* Records provided:
* * *
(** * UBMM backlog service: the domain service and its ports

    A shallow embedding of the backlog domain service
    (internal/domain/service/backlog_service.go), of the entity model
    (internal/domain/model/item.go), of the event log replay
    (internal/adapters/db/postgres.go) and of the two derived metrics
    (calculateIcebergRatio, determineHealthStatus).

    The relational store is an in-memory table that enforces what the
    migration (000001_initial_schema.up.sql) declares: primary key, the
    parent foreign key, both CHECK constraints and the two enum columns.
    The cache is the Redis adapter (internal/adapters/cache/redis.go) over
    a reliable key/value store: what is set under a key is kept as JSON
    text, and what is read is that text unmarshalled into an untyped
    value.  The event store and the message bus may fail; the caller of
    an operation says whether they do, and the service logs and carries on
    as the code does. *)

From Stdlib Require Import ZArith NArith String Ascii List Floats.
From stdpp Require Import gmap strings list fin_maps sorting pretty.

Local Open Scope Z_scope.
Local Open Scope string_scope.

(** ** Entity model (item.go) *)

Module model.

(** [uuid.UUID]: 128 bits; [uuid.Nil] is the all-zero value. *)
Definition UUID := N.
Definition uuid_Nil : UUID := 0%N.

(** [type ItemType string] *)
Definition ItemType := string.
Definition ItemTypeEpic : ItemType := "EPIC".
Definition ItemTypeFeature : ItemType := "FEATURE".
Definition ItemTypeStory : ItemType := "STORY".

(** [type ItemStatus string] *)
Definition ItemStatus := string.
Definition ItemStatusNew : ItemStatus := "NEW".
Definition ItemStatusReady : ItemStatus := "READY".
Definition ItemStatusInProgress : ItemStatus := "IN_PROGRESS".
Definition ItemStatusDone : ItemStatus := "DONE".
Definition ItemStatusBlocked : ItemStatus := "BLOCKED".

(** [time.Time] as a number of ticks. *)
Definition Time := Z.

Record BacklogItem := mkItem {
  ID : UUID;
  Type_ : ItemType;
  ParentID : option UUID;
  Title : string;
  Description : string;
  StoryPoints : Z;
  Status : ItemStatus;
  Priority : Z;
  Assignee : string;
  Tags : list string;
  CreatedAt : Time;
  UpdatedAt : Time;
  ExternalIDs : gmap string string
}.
* * *
* Work item:
Based on the entries above, please state how many lines include "Local", leaving out everything else.

* Solution for this exercise:
2